---------- Material for this exercise ----------
(* ===== verification/Secinter.v ===== *)
(** * Identification of system calls: [kernel/src/secinter.rs]

    A call is identified by 64 bits: its thread, an entropy score of the bytes of its
    number and arguments, and a hash of them. The score of [n] bytes is
    [(n log n - sum of c log c) / n] over the counts [c] of the byte values, from a
    table of [c log2 c] scaled by 1024. *)
From stdpp Require Import base list numbers option gmap sorting.
From Stdlib Require Import ZArith Lia Bool.
From S2P Require Import Prelude Sched.

Definition C_LOG_C_LUT : list Z :=
  [0; 0; 2048; 4869; 8192; 11888; 15882; 20123; 24576; 29214; 34017; 38967; 44052;
   49260; 54582; 60010; 65536; 71155; 76860; 82648; 88513; 94452; 100462; 106539;
   112680; 118883; 125145; 131463; 137836; 144263; 150740; 157266; 163840; 170460;
   177125; 183834; 190584; 197376; 204207; 211078; 217986; 224931; 231913; 238929;
   245980; 253065; 260182; 267331; 274512; 281724; 288965; 296237; 303537; 310866;
   318222; 325606; 333017; 340454; 347917; 355406; 362919; 370458; 378020; 385606;
   393216].
Definition FNV_PRIME : Z := 16777619.
Definition FNV_OFFSET_BASIS : Z := 2166136261.

Fixpoint fnv1a (hash : Z) (data : list Z) : Z :=
  match data with
  | [] => hash
  | byte :: rest => fnv1a (wrap_mul U32 (Z.lxor hash byte) FNV_PRIME) rest
  end.
Definition fnv1a_32 (data : list Z) : Z := fnv1a FNV_OFFSET_BASIS data.

Section entropy.
Context {E : Type}.
Fixpoint count_bytes (counts data : list Z) : outcome E (list Z) :=
  match data with
  | [] => Ok counts
  | byte :: rest =>
      let? c := idx counts byte in
      let? c := add U8 c 1 in
      let? counts := set_at counts byte c in
      count_bytes counts rest
  end.

Fixpoint sum_c_log_c (counts : list Z) (sum : Z) : outcome E Z :=
  match counts with
  | [] => Ok sum
  | count :: rest =>
      if 0 <? count then
        let? v := idx C_LOG_C_LUT (Z.min count 64) in
        let? sum := add U32 sum v in
        sum_c_log_c rest sum
      else sum_c_log_c rest sum
  end.

Definition compute_entropy (data : list Z) : outcome E Z :=
  let? counts := count_bytes (replicate 256 0) data in
  let? sum := sum_c_log_c counts 0 in
  let? total := idx C_LOG_C_LUT (Z.min (len data) 64) in
  Ok (if 0 <? len data then cast U16 (sat_sub total sum / cast U32 (len data)) else 0).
----------
• [What the exercise asks] Reproduce exactly the stretch of lines that starts at the one containing "Section entropy." and ends with the final line of the data, including both ends and nothing more.

• [Final answer]
Section entropy.
Context {E : Type}.
Fixpoint count_bytes (counts data : list Z) : outcome E (list Z) :=
  match data with
  | [] => Ok counts
  | byte :: rest =>
      let? c := idx counts byte in
      let? c := add U8 c 1 in
      let? counts := set_at counts byte c in
      count_bytes counts rest
  end.

Fixpoint sum_c_log_c (counts : list Z) (sum : Z) : outcome E Z :=
  match counts with
  | [] => Ok sum
  | count :: rest =>
      if 0 <? count then
        let? v := idx C_LOG_C_LUT (Z.min count 64) in
        let? sum := add U32 sum v in
        sum_c_log_c rest sum
      else sum_c_log_c rest sum
  end.

Definition compute_entropy (data : list Z) : outcome E Z :=
  let? counts := count_bytes (replicate 256 0) data in
  let? sum := sum_c_log_c counts 0 in
  let? total := idx C_LOG_C_LUT (Z.min (len data) 64) in
  Ok (if 0 <? len data then cast U16 (sat_sub total sum / cast U32 (len data)) else 0).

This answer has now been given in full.